== EXERCISE OBJECTIVE ==
Copy the lines below that contain "command".

┄┄┄┄┄┄┄┄┄┄

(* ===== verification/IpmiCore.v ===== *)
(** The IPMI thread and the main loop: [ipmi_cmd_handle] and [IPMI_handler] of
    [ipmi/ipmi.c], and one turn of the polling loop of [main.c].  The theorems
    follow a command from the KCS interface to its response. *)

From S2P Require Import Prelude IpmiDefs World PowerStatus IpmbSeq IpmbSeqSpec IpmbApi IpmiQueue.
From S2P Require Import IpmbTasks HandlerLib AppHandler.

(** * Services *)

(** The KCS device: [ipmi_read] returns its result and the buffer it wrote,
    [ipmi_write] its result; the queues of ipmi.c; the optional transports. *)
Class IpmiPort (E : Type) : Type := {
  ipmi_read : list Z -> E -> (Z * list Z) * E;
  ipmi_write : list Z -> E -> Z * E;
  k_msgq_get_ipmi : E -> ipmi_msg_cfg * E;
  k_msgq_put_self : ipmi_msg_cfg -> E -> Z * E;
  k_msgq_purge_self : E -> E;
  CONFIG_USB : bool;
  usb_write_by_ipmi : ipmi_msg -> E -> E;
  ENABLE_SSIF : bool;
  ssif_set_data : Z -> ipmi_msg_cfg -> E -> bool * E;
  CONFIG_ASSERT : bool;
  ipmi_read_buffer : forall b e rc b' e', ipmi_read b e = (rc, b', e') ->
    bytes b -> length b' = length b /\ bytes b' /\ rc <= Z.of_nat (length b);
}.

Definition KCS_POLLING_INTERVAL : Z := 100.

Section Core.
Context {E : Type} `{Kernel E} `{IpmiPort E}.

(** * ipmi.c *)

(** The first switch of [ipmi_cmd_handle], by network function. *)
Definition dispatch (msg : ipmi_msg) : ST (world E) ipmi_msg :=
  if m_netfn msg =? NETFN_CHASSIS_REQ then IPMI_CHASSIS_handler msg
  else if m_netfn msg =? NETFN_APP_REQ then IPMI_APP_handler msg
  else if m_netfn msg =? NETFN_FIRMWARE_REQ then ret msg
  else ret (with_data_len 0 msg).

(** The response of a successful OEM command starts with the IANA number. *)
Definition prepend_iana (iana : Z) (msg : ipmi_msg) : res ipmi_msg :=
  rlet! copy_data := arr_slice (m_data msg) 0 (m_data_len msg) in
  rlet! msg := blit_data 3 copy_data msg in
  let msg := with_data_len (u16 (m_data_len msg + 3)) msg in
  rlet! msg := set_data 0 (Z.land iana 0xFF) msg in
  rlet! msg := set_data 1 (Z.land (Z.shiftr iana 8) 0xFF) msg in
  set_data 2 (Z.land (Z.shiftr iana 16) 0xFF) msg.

┄┄┄┄┄┄┄┄┄┄

== RESULT OF THE EXERCISE ==
    follow a command from the KCS interface to its response. *)
(** The response of a successful OEM command starts with the IANA number. *)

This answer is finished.